■ **Exercise prompt**
Only one stretch of the data below should be repeated: the lines from the line containing "#[export] Instance BoardKind_eq_dec" through the line containing "cd_created_by : string;", inclusive, exactly as they are.

■ **Records drawn from a dataset**
Start of Block
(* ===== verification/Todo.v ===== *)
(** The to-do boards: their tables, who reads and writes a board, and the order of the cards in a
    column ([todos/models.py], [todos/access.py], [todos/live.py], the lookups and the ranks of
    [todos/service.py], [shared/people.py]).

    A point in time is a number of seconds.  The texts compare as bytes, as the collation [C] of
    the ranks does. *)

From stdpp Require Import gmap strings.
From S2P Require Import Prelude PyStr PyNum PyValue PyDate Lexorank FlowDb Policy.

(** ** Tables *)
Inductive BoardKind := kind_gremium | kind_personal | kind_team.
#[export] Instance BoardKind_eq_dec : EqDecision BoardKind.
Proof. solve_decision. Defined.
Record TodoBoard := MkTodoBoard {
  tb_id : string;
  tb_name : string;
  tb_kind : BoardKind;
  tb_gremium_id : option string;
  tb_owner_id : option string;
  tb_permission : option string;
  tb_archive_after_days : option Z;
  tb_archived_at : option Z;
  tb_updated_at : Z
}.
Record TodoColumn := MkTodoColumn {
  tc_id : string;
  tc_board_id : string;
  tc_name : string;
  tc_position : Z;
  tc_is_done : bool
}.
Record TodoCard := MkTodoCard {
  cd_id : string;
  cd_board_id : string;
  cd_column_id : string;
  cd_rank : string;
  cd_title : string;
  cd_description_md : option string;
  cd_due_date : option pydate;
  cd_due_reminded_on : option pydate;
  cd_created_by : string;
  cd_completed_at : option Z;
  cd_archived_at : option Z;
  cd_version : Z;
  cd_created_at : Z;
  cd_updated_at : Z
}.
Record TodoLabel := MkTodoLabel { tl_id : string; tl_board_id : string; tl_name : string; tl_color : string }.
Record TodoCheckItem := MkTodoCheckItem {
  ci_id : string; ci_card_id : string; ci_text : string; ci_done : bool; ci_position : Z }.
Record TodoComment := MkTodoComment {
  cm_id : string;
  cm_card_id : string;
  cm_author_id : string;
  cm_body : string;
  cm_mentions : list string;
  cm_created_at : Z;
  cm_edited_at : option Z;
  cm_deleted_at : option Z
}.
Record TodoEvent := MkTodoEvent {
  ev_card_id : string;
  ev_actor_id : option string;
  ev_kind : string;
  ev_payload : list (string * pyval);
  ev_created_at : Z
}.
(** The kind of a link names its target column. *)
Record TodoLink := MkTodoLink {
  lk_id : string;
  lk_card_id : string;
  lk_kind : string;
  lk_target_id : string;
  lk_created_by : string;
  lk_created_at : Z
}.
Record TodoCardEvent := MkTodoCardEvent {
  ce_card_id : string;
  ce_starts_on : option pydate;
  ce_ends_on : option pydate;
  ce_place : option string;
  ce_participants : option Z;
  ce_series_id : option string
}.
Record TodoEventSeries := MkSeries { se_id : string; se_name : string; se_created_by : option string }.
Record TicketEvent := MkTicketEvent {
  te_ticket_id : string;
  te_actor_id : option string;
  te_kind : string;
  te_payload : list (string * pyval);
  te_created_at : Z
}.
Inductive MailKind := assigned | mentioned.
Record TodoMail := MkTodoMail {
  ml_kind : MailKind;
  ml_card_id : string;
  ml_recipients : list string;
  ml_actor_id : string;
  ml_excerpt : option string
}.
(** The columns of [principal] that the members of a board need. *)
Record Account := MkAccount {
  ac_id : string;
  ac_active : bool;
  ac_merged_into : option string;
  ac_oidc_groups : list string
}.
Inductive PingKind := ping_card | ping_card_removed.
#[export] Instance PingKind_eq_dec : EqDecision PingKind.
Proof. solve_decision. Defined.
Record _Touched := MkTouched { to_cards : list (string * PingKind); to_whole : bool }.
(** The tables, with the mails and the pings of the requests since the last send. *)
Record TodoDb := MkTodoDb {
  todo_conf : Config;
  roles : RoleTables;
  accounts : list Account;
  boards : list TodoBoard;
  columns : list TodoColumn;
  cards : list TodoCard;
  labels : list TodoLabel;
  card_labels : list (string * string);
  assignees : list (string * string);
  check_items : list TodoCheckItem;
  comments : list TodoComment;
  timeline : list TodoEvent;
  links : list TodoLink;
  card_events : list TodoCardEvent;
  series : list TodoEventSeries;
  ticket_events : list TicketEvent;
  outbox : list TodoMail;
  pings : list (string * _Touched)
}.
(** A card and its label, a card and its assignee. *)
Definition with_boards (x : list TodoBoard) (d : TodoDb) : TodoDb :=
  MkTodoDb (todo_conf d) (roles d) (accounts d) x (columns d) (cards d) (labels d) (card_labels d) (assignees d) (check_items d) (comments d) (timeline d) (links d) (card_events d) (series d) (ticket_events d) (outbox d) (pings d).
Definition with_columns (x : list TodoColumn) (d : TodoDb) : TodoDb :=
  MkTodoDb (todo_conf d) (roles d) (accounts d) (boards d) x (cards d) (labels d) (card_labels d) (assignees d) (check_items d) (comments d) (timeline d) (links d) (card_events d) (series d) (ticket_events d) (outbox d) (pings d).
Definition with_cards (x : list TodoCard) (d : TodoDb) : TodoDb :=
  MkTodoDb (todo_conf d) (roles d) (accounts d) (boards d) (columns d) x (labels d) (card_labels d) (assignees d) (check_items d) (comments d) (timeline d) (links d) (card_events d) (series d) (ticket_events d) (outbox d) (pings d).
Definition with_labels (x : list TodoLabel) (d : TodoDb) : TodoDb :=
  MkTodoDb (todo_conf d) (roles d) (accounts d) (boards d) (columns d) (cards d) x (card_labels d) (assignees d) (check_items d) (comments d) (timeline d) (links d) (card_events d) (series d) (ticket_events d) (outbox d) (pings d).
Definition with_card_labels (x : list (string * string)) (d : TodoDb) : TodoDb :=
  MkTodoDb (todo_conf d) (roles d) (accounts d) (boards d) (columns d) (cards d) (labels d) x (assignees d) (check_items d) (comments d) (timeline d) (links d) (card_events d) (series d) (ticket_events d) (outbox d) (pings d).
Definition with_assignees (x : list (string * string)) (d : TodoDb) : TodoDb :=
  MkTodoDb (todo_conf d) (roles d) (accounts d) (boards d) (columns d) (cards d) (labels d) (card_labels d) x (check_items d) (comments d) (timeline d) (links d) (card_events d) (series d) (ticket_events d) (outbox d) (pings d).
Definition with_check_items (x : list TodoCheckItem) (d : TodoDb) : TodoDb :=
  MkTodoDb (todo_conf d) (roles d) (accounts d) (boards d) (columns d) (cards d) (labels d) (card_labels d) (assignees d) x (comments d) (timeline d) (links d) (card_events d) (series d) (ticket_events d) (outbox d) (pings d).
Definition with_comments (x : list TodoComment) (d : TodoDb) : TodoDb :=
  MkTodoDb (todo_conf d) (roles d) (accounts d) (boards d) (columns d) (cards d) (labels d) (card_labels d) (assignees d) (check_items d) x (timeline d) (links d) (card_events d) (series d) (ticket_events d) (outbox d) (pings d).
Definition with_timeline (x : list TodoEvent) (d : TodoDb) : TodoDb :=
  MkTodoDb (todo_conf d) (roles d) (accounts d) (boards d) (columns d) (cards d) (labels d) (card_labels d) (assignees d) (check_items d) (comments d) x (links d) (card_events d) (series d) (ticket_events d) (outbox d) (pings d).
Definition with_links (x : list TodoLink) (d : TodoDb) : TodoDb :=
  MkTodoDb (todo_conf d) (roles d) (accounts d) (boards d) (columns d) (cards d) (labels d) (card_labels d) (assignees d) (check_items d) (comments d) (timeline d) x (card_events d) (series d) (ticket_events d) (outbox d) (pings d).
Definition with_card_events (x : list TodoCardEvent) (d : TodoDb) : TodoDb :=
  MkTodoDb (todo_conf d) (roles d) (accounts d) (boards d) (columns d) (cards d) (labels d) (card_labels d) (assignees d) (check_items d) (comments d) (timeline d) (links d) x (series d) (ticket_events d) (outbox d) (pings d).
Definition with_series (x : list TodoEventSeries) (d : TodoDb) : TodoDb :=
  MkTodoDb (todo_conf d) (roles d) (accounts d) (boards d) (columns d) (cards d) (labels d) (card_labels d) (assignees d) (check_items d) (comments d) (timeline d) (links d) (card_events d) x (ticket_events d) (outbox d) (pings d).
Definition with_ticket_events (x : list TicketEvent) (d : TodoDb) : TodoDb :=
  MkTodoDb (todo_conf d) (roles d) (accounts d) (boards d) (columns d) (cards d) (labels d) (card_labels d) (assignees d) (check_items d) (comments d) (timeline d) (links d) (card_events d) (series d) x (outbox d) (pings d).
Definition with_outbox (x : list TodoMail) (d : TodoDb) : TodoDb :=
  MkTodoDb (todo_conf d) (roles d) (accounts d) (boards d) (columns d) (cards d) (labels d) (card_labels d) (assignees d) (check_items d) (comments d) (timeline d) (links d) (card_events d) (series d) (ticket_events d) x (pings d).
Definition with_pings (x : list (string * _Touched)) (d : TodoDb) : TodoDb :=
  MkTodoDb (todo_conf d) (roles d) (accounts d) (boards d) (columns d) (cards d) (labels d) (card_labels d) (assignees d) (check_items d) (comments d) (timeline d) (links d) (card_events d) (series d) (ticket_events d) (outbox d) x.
End of Block
■ **Answer space**
#[export] Instance BoardKind_eq_dec : EqDecision BoardKind.
Proof. solve_decision. Defined.
Record TodoBoard := MkTodoBoard {
  tb_id : string;
  tb_name : string;
  tb_kind : BoardKind;
  tb_gremium_id : option string;
  tb_owner_id : option string;
  tb_permission : option string;
  tb_archive_after_days : option Z;
  tb_archived_at : option Z;
  tb_updated_at : Z
}.
Record TodoColumn := MkTodoColumn {
  tc_id : string;
  tc_board_id : string;
  tc_name : string;
  tc_position : Z;
  tc_is_done : bool
}.
Record TodoCard := MkTodoCard {
  cd_id : string;
  cd_board_id : string;
  cd_column_id : string;
  cd_rank : string;
  cd_title : string;
  cd_description_md : option string;
  cd_due_date : option pydate;
  cd_due_reminded_on : option pydate;
  cd_created_by : string;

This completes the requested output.